Help the development of the site, sharing the article with friends!

Check if your child's hearing is worse. According to research carried out at the Institute of Physiology and Pathology of Hearing, every sixth school-age child has hearing problems. However, problems can arise earlier, even as a result of banal infections. Dr. Anna Geremek-Samsonowicz, MD, PhD, specialist audiologist, head of the Rehabilitation Clinic at the Institute of Physiology and Pathology of Hearing in Kajetany, talks about how not to overlook the problem.

More and more young children go to the hearing care clinic. We discuss the causes of this condition with Dr. Anna Geremek-Samsonowicz, MD, otolaryngologist, audiologist, head of the Rehabilitation Clinic at the Institute of Physiology and Pathology of Hearing in Kajetany.

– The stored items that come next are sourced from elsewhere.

(* ===== verification/Bitmap.v ===== *)
(** * Allocation bitmaps as sets of units

    [bit_at bitmap i] is the abstract reading of a least-significant-bit-first
    allocation bitmap.  The byte-wise routines of the program are related to
    it through [Z.testbit]. *)

From S2P Require Import Prelude Bytes Ranges.

Definition bit_at (bitmap : bytes) (i : Z) : bool :=
  match bitmap !! Z.to_nat (i / 8) with
  | Some b => Z.testbit b (i mod 8)
  | None => false
  end.

(** ** Arithmetic of bit addresses *)

Lemma shiftr3 i : Z.shiftr i 3 = i / 8.
Proof. by rewrite Z.shiftr_div_pow2. Qed.

Lemma land7 i : Z.land i 7 = i mod 8.
Proof. change 7 with (Z.ones 3). by rewrite Z.land_ones. Qed.

Lemma div8_bounds i : 8 * (i / 8) <= i < 8 * (i / 8) + 8.
Proof. pose proof (Z.div_mod i 8). pose proof (Z.mod_pos_bound i 8). lia. Qed.

Lemma byte_testbit_high b n : is_byte b -> 8 <= n -> Z.testbit b n = false.
Proof.
  intros [H0 H1] Hn. destruct (decide (b = 0)) as [->|]; [apply Z.testbit_0_l|].
  apply Z.bits_above_log2; [lia|]. apply Z.log2_lt_pow2; [lia|].
  apply Z.lt_le_trans with (2 ^ 8); [lia|]. by apply Z.pow_le_mono_r.
Qed.

(** Equality of octets is equality of their eight bits. *)
Lemma byte_ext a b :
  is_byte a -> is_byte b -> (forall n, 0 <= n < 8 -> Z.testbit a n = Z.testbit b n) -> a = b.
Proof.
  intros Ha Hb H. apply Z.bits_inj'. intros n Hn.
  destruct (decide (n < 8)); [apply H; lia|]. by rewrite !byte_testbit_high by (done || lia).
Qed.

Lemma lookup_byte (bitmap : bytes) i :
  wf_bytes bitmap -> 0 <= i < py_len bitmap -> exists b, bitmap !! Z.to_nat i = Some b /\ is_byte b.
Proof.
  intros Hw Hi. unfold py_len in Hi.
  destruct (lookup_lt_is_Some_2 bitmap (Z.to_nat i)) as [b Hb]; [lia|].
  exists b. split; [done|]. eapply Forall_lookup_1; eauto.
Qed.

Lemma py_get_in {A} (l : list A) i x :
  0 <= i -> l !! Z.to_nat i = Some x -> py_get l i = Ok x.
Proof.
  intros Hi Hl. unfold py_get. rewrite (proj2 (Z.ltb_ge i 0)) by lia.
  rewrite (proj2 (Z.ltb_ge i 0)) by lia. by rewrite Hl.
Qed.

Lemma py_get_byte (bitmap : bytes) i :
  wf_bytes bitmap -> 0 <= i < py_len bitmap ->
  exists b, py_get bitmap i = Ok b /\ bitmap !! Z.to_nat i = Some b /\ is_byte b.
Proof.
  intros Hw Hi. destruct (lookup_byte bitmap i Hw Hi) as (b & Hb & Hbb).
  exists b. split; [|done]. by apply py_get_in; [lia|].
Qed.

Lemma bit_at_byte bitmap q b r :
  bitmap !! Z.to_nat q = Some b -> 0 <= r < 8 -> bit_at bitmap (8 * q + r) = Z.testbit b r.
Proof.
  intros Hb Hr. unfold bit_at.
  replace ((8 * q + r) / 8) with q by (apply Z.div_unique with r; lia).
  replace ((8 * q + r) mod 8) with r by (apply Z.mod_unique with q; lia).
  by rewrite Hb.
Qed.

Lemma bit_at_out bitmap i : 8 * py_len bitmap <= i -> bit_at bitmap i = false.
Proof.
  intros Hi. unfold bit_at, py_len in *. pose proof (div8_bounds i).
  by rewrite (lookup_ge_None_2 bitmap) by lia.
Qed.

(** ** The integer of a byte string has the bits of the string *)

Lemma testbit_split b v i :
  is_byte b -> 0 <= i ->
  Z.testbit (b + 256 * v) i = if i <? 8 then Z.testbit b i else Z.testbit v (i - 8).
Proof.
  intros [H0 H1] Hi. destruct (Z.ltb_spec i 8).
  - rewrite <- (Z.mod_pow2_bits_low (b + 256 * v) 8 i) by lia. f_equal.
    rewrite Z.mul_comm. change 256 with (2 ^ 8). rewrite Z.mod_add by lia. by rewrite Z.mod_small by lia.
  - replace i with ((i - 8) + 8) at 1 by lia.
    rewrite <- Z.div_pow2_bits by lia. f_equal.
    rewrite Z.mul_comm. change 256 with (2 ^ 8). rewrite Z.div_add by lia. by rewrite Z.div_small by lia.
Qed.

Lemma bit_at_cons b bitmap i :
  0 <= i -> bit_at (b :: bitmap) i = if i <? 8 then Z.testbit b i else bit_at bitmap (i - 8).
Proof.
  intros Hi. unfold bit_at. pose proof (div8_bounds i). destruct (Z.ltb_spec i 8).
  - replace (i / 8) with 0 by lia. simpl. by rewrite Z.mod_small by lia.
  - replace (i - 8) with (i + (-1) * 8) by lia. rewrite Z.div_add, Z.mod_add by lia.
    replace (Z.to_nat (i / 8)) with (S (Z.to_nat (i / 8 + -1))) by lia. done.
Qed.

Lemma testbit_le_int data i : wf_bytes data -> 0 <= i -> Z.testbit (le_int data) i = bit_at data i.
Proof.
  intros Hw. revert i. induction Hw as [|b data Hb _ IH]; intros i Hi.
  { simpl. rewrite Z.testbit_0_l. unfold bit_at. by rewrite lookup_nil. }
  simpl le_int. rewrite testbit_split, bit_at_cons by done.
  destruct (Z.ltb_spec i 8); [done|]. apply IH. lia.
Qed.

Lemma bit_at_slice bitmap a b i :
  0 <= a -> 0 <= i < 8 * (b - a) -> bit_at (py_slice bitmap a b) i = bit_at bitmap (8 * a + i).
Proof.
  intros Ha Hi. unfold bit_at. pose proof (div8_bounds i).
  replace ((8 * a + i) / 8) with (a + i / 8) by (rewrite Z.mul_comm, Z.div_add_l; lia).
  replace ((8 * a + i) mod 8) with (i mod 8)
    by (rewrite Z.add_comm, Z.mul_comm, Z.mod_add; lia).
  rewrite lookup_py_slice by lia. by rewrite <- Z2Nat.inj_add by lia.
Qed.

(** ** Counting set bits *)

Lemma bit_count_spec n : forall v,
  0 <= v < 2 ^ Z.of_nat n -> bit_count v = count_where (Z.testbit v) 0 (Z.of_nat n).
Proof.
  induction n as [|n IH]; intros v Hv.
  { assert (v = 0) as -> by (change (2 ^ Z.of_nat 0) with 1 in Hv; lia). by rewrite count_where_nil. }
  rewrite Nat2Z.inj_succ, Z.pow_succ_r in Hv by lia.
  rewrite (count_where_split _ 0 1) by lia. change 1 with (0 + 1) at 1 2.
  rewrite count_where_one, Nat2Z.inj_succ. change (Z.succ (Z.of_nat n)) with (Z.of_nat n + 1).
  rewrite count_where_shift.
  assert (Hhalf : count_where (fun x => Z.testbit v (1 + x)) 0 (Z.of_nat n) = bit_count (v / 2)).
  { rewrite IH by (split; [apply Z.div_pos|apply Z.div_lt_upper_bound]; lia).
    apply count_where_ext. intros x Hx. rewrite Z.add_comm. change 2 with (2 ^ 1).
    by rewrite Z.div_pow2_bits by lia. }
  rewrite Hhalf. destruct v as [|p|p]; [done| |lia].
  destruct p as [p|p|]; simpl bit_count.
  - replace (Z.pos p~1 / 2) with (Z.pos p); [done|]. apply Z.div_unique with 1; lia.
  - replace (Z.pos p~0 / 2) with (Z.pos p); [done|]. apply Z.div_unique with 0; lia.
  - done.
Qed.

Lemma bit_count_byte_mask b mask lo hi :
  is_byte b -> 0 <= lo -> hi <= 8 ->
  (forall i, 0 <= i < 8 -> Z.testbit mask i = (lo <=? i) && (i <? hi)) ->
  bit_count (Z.land b mask) = count_where (Z.testbit b) lo hi.
Proof.
  intros Hb Hlo Hhi Hm. destruct (decide (lo <= hi)).
  2:{ rewrite (count_where_nil _ lo hi) by lia.
      replace (Z.land b mask) with 0; [done|]. symmetry. apply Z.bits_inj'. intros i Hi.
      rewrite Z.land_spec, Z.testbit_0_l. destruct (decide (i < 8)).
      - rewrite Hm by lia. ztests; simpl; rewrite ?andb_false_r; try done; lia.
      - by rewrite byte_testbit_high by (done || lia). }
  assert (0 <= Z.land b mask < 2 ^ Z.of_nat 8) as Hr.
  { destruct Hb. split; [apply Z.land_nonneg; by left|].
    destruct (decide (Z.land b mask = 0)) as [->|]; [lia|].
    assert (0 <= Z.land b mask) by (apply Z.land_nonneg; by left).
    apply Z.log2_lt_pow2; [lia|].
    destruct (Z.lt_ge_cases (Z.log2 (Z.land b mask)) 8); [done|exfalso].
    pose proof (Z.bit_log2 (Z.land b mask) ltac:(lia)) as Hbit.
    rewrite Z.land_spec, byte_testbit_high in Hbit by (done || lia). done. }
  rewrite (bit_count_spec 8) by exact Hr. change (Z.of_nat 8) with 8.
  rewrite (count_where_split _ 0 lo 8), (count_where_split _ lo hi 8) by lia.
  rewrite (count_where_none _ 0), (count_where_none _ hi), (count_where_ext _ (Z.testbit b) lo).
  - lia.
  - intros i Hi. rewrite Z.land_spec, Hm by lia. ztests; simpl; rewrite ?andb_true_r; try done; lia.
  - intros i Hi. rewrite Z.land_spec, Hm by lia. ztests; simpl; rewrite ?andb_false_r; try done; lia.
  - intros i Hi. rewrite Z.land_spec, Hm by lia. ztests; simpl; rewrite ?andb_false_r; try done; lia.
Qed.

(** Bits [lo, hi) of one byte are bits [8q+lo, 8q+hi) of the bitmap. *)
Lemma count_byte_bits bitmap q b lo hi :
  bitmap !! Z.to_nat q = Some b -> 0 <= lo -> hi <= 8 ->
  count_where (Z.testbit b) lo hi = count_where (bit_at bitmap) (8 * q + lo) (8 * q + hi).
Proof.
  intros Hb Hlo Hhi. rewrite !(Z.add_comm (8 * q)), count_where_shift.
  apply count_where_ext. intros i Hi. symmetry. apply bit_at_byte; [done|lia].
Qed.

Lemma count_full_bytes bitmap a b :
  wf_bytes bitmap -> 0 <= a <= b -> b <= py_len bitmap ->
  bit_count (le_int (py_slice bitmap a b)) = count_where (bit_at bitmap) (8 * a) (8 * b).
Proof.
  intros Hw Ha Hb. pose proof (wf_bytes_slice bitmap a b Hw) as Hws.
  rewrite (bit_count_spec (Z.to_nat (8 * (b - a)))).
  2:{ pose proof (le_int_bounds _ Hws) as Hl. rewrite py_len_slice in Hl by lia.
      change 256 with (2 ^ 8) in Hl. rewrite <- Z.pow_mul_r in Hl by lia.
      by rewrite Z2Nat.id by lia. }
  rewrite Z2Nat.id by lia.
  replace (8 * a) with (0 + 8 * a) by lia. replace (8 * b) with (8 * (b - a) + 8 * a) by lia.
  rewrite count_where_shift. apply count_where_ext. intros i Hi.
  rewrite testbit_le_int by (done || lia). apply bit_at_slice; lia.
Qed.

Lemma testbit_ones_shift n k i :
  0 <= n -> 0 <= k -> 0 <= i ->
  Z.testbit (Z.shiftl (Z.shiftl 1 n - 1) k) i = (k <=? i) && (i <? k + n).
Proof.
  intros Hn Hk Hi. rewrite Z.shiftl_spec by lia. rewrite Z.shiftl_1_l. change (2 ^ n - 1) with (Z.pred (2 ^ n)). rewrite <- Z.ones_equiv.
  destruct (Z.leb_spec k i); simpl.
  - destruct (Z.ltb_spec i (k + n)); [apply Z.ones_spec_low|apply Z.ones_spec_high]; lia.
  - apply Z.testbit_neg_r. lia.
Qed.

  • There are more and more little hearing impaired patients. Why is this happening?

Dr. med. Anna Geremek-Samsonowicz: Indeed, we have more and more little patients and they come to us earlier due to the fact that paediatricians refer for consultations faster, but also parents themselves, concerned about the child's behavior, report see a specialist. It turned out that even banal infections of the upper respiratory tract and prolonged fever-free catarrhs ​​have a very large impact on the middle ear and on the auditory functioning of the child. Increasingly, the consequence of catarrh is exudative otitis. These are changes in the middle ear, the mucosa of which is built like the mucosa of the nasopharynx and nasal space. Our ear only connects through a very small tube called the Eustachian tube to the nasopharynx, and this is the ear's "safety valve" that equalizes the pressure in the tympanic cavity. The position of the Eustachian tube changes during adolescence - it is located differently in relation to the nasopharynx in children and differently in adults. The gate of infection through this tube into the middle ear is easier for a child. When a toddler has an ordinary runny nose, he does not have a fever, the same "runny nose" often occurs in the ear as well. The mucosa in the middle ear produces a mucus secretion that stays in it, thickens and remains, creating a barrier. This causes chronic otitis exudate, but also very often results in hearing loss.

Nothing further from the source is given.